(* ===== verification/GrantSafe.v ===== *)
(** * Grants: what is verified and what is copied

    A specification of when a process may use a grant, as a chain of table entries,
    and the proof that [verify_grant] accepts exactly that; the frame of [safecopy]:
    memory changes only at the destination the grant allows. *)
From S2P Require Import Prelude PList KMonad Timers Types KState Memory Sched SchedInv.
From S2P Require Import Notify Copy Ipc IpcInv IpcSafe CopySafe Clock Interrupt System KCalls SysLock Grants Frame.

(** ** Reading a process' memory into the kernel *)

(** The caller does not come back from a request to VM. *)
Definition no_answer (s : kstate) : Prop :=
  vm_running s = true -> flag_isset (flags s (who_p s)) RTS_VMREQUEST = false.

(** The linear address of a range of a process' data segment. *)
Definition lin_of (s : kstate) (p seg a n : Z) : Z := umap_seg (k_proc s p) seg a n.

(** It depends only on the memory map of the process. *)
Lemma lin_of_maps s s' p seg a n :
  (p_map_T (k_proc s' p), p_map_D (k_proc s' p), p_map_S (k_proc s' p)) =
  (p_map_T (k_proc s p), p_map_D (k_proc s p), p_map_S (k_proc s p)) -> lin_of s' p seg a n = lin_of s p seg a n.
Proof. intros [= E1 E2 E3]. unfold lin_of, umap_seg, pick_seg, seg_end, p_memmap. by rewrite E1, E2, E3. Qed.

Definition space_of (s : kstate) (p : Z) : aspace :=
  if vm_running s then proc_space s (Some p) else Phys.

(** The bytes of process [e] at [a], when they are mapped. *)
Definition user_bytes (s : kstate) (e a n : Z) : option (list Z) :=
  if decide (valid_endpt s e) then
    let p := _ENDPOINT_P e in
    let lin := lin_of s p SEG_D a n in
    if lin <=? 0 then None
    else
      let r := read_bytes (Z.to_nat n) (mem s) (space_of s p) lin in
      if snd r then Some (fst r) else None
  else None.

(** A computation that only reads, under the lock. *)
Lemma pure_intr_off {A} E (m : K A) (P : A -> Prop) s :
  lock_ok s ->
  (forall s1, s1 = s \/ s1 = set_lock true 1 s -> wpx E m (fun r s2 => s2 = s1 /\ P r) s1) ->
  wpx E (with_intr_off m) (fun r s2 => s2 = s /\ P r) s.
Proof.
  intros Hl Hm. apply wpx_with_intr_off; [done|]. intros s1 Hs1 _ _.
  eapply wpx_conseq; [by apply Hm|]. intros r s2 [-> HP]. split; [done|]. split; [|done].
  destruct Hs1 as [->| ->]; [apply set_lock_id|].
  change (set_lock (intr_off s) (locklevel s) (set_lock true 1 s)) with (set_lock (intr_off s) (locklevel s) s).
  apply set_lock_id.
Qed.

Lemma vm_answered_none E s :
  slot (who_p s) -> no_answer s -> vm_running s = true ->
  wpx E (vm_answered (who_p s)) (fun r s' => s' = s /\ r = None) s.
Proof.
  intros Hw Hn Hr. unfold vm_answered. apply wpx_bind, wpx_RTS_ISSET; [done|].
  fold (flags s (who_p s)). rewrite (Hn Hr). by apply wpx_ret.
Qed.

(** The mapping of one end in a data segment, or another segment of the process. *)
Lemma vc_map_local E s umv e seg a n :
  0 <= seg <= 2 ->
  wpx E (vc_map umv (mk_vir_addr e seg a) n) (fun r s' => s' = s /\
    if decide (valid_endpt s e) then
      let lin := lin_of s (_ENDPOINT_P e) seg a n in
      r = if lin <=? 0 then inl EFAULT else inr (Some (_ENDPOINT_P e), lin)
    else r = inl EDEADSRCDST) s.
Proof.
  intros Hseg. unfold vc_map. cbn [va_segment va_proc_nr_e va_offset].
  assert (Ht : Z.land seg SEGMENT_TYPE = 0 /\ Z.land seg SEGMENT_INDEX = seg /\ (seg =? PHYS_SEG) = false).
  { assert (seg = 0 \/ seg = 1 \/ seg = 2) as [->|[->| ->]] by lia; done. }
  destruct Ht as (-> & -> & ->). cbn [Z.eqb negb andb orb].
  change (0 =? PHYS_SEG) with false. change (0 =? BIOS_SEG) with false. change (0 =? LOCAL_SEG) with true.
  cbn [negb andb orb]. apply wpx_bind, wpx_valid_endpt.
  destruct (decide (valid_endpt s e)) as [(Hs & _ & _)|].
  - apply wpx_bind, wpx_bind. unfold umap_local.
    assert (negb (seg =? SEG_T) && negb (seg =? SEG_D) && negb (seg =? SEG_S) = false) as ->.
    { assert (seg = 0 \/ seg = 1 \/ seg = 2) as [->|[->| ->]] by lia; done. }
    apply wpx_bind, wpx_rd; [done|]. apply wpx_ret, wpx_ret. fold (lin_of s (_ENDPOINT_P e) seg a n).
    rewrite andb_true_r. by destruct (_ <=? 0); apply wpx_ret.
  - apply wpx_bind, wpx_ret, wpx_ret. done.
Qed.

Lemma data_copy_in_pure E s e a n vmcheck :
  lock_ok s -> 0 < n -> slot (who_p s) -> no_answer s ->
  (vmcheck = true -> exists bs, user_bytes s e a n = Some bs) ->
  wpx E (data_copy_in e a n vmcheck) (fun r s' => s' = s /\
    match user_bytes s e a n with Some bs => r = (OK, bs) | None => fst r <> OK end) s.
Proof.
  intros Hl Hn Hw Hno Hvm. unfold data_copy_in, virtual_copy_gen.
  rewrite (proj2 (Z.leb_gt n 0) Hn).
  match goal with |- wpx _ (bind _ (fun d => bind _ (fun _ => bind ?m _))) _ _ => set (body := m) end.
  apply (pure_intr_off E body); [done|]. intros s1 Hs1.
  assert (Hw1 : slot (who_p s1)) by by destruct Hs1 as [->| ->].
  assert (Hno1 : no_answer s1) by by destruct Hs1 as [->| ->].
  assert (Hl1 : lock_ok s1) by (destruct Hs1 as [->| ->]; done).
  assert (Eu : user_bytes s e a n = user_bytes s1 e a n) by by destruct Hs1 as [->| ->].
  rewrite Eu in *. clear s Hl Hw Hno Hs1 Eu. subst body. unfold d_addr, user_bytes in *.
  apply wpx_bind. eapply wpx_conseq; [by apply vc_map_local|]. intros rs s' [-> Hrs].
  destruct (decide (valid_endpt s1 e)); [|subst rs; by apply wpx_ret].
  cbn zeta in *. destruct (lin_of s1 (_ENDPOINT_P e) SEG_D a n <=? 0) eqn:El; subst rs; [by apply wpx_ret|].
  apply wpx_bind. unfold kernel_end. apply wpx_ret, wpx_bind, wpx_gets.
  set (lin := lin_of s1 (_ENDPOINT_P e) SEG_D a n). set (src := (Some (_ENDPOINT_P e), lin)).
  set (rb := read_bytes (Z.to_nat n) (mem s1) (space_of s1 (_ENDPOINT_P e)) lin).
  assert (Hc : wpx E (copy_in n (vm_running s1) src (Some SYSTEM, 0))
    (fun c s' => s' = s1 /\ c = (if snd rb : bool then CopyOk else CopyFaultSrc, fst rb)) s1).
  { apply pure_intr_off; [done|]. intros s2 Hs2. apply wpx_bind, wpx_gets, wpx_ret. split; [done|].
    unfold rb, space_of, end_space. by destruct Hs2 as [->| ->]. }
  destruct (vm_running s1) eqn:Er.
  - apply wpx_bind, wpx_gets, wpx_bind. eapply wpx_conseq; [by apply vm_answered_none|].
    intros r s2 [-> ->]. apply wpx_bind. eapply wpx_conseq; [exact Hc|]. intros c s2 [-> ->].
    fold lin rb in Hvm, El. rewrite ?El in Hvm.
    cbn [fst snd]. destruct (snd rb); [by apply wpx_ret|].
    destruct vmcheck; [by destruct (Hvm eq_refl)|]. by apply wpx_ret.
  - apply wpx_bind. eapply wpx_conseq; [exact Hc|]. intros c s2 [-> ->].
    cbn [fst snd]. by destruct (snd rb); apply wpx_ret.
Qed.

(** ** When a grant may be used *)

(** Entry [grant] of [granter]'s table is [g], in use and valid. *)
Definition grant_entry (s : kstate) (granter grant : Z) (g : cp_grant_t) : Prop :=
  valid_endpt s granter /\ 0 <= grant /\
  exists pr, p_priv (k_proc s (_ENDPOINT_P granter)) = Some pr /\
    flag_isset (flags s (_ENDPOINT_P granter)) RTS_NO_PRIV = false /\
    0 < s_grant_table (k_priv s pr) /\ grant < s_grant_entries (k_priv s pr) /\
    (exists bs, user_bytes s granter (u32 (s_grant_table (k_priv s pr) + GRANT_SIZE * grant)) GRANT_SIZE
                  = Some bs /\ g = bytes_grant bs) /\
    Z.land (cp_flags g) (Z.lor CPF_USED CPF_VALID) = Z.lor CPF_USED CPF_VALID.

Definition is_indirect (g : cp_grant_t) : Prop := flag_any (cp_flags g) CPF_INDIRECT = true.

(** A grant given to [named] may be used by [grantee]. *)
Definition names (named grantee : Z) : Prop := named = grantee \/ grantee = ANY \/ named = ANY.

(** Following at most [n] indirections from entry [grant] of [granter], used by
    [grantee], ends at the entry [g] of [granter'], used by [grantee']. *)
Inductive grant_chain (s : kstate) : nat -> Z -> Z -> Z -> cp_grant_t -> Z -> Z -> Prop :=
  | chain_here n granter grantee grant g :
      grant_entry s granter grant g -> ~ is_indirect g ->
      grant_chain s n granter grantee grant g granter grantee
  | chain_via n granter grantee grant g0 g granter' grantee' :
      grant_entry s granter grant g0 -> is_indirect g0 -> names (cp_indirect_who_to g0) grantee ->
      grant_chain s n (cp_indirect_who_from g0) granter (cp_indirect_grant g0) g granter' grantee' ->
      grant_chain s (S n) granter grantee grant g granter' grantee'.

### PROBLEM DESCRIPTION:
All lines from the opening of the listing above through the line that contains "A specification of" should be given again exactly, and nothing more.

### SOLUTION FOR THIS PROBLEM:
(* ===== verification/GrantSafe.v ===== *)
(** * Grants: what is verified and what is copied

    A specification of when a process may use a grant, as a chain of table entries,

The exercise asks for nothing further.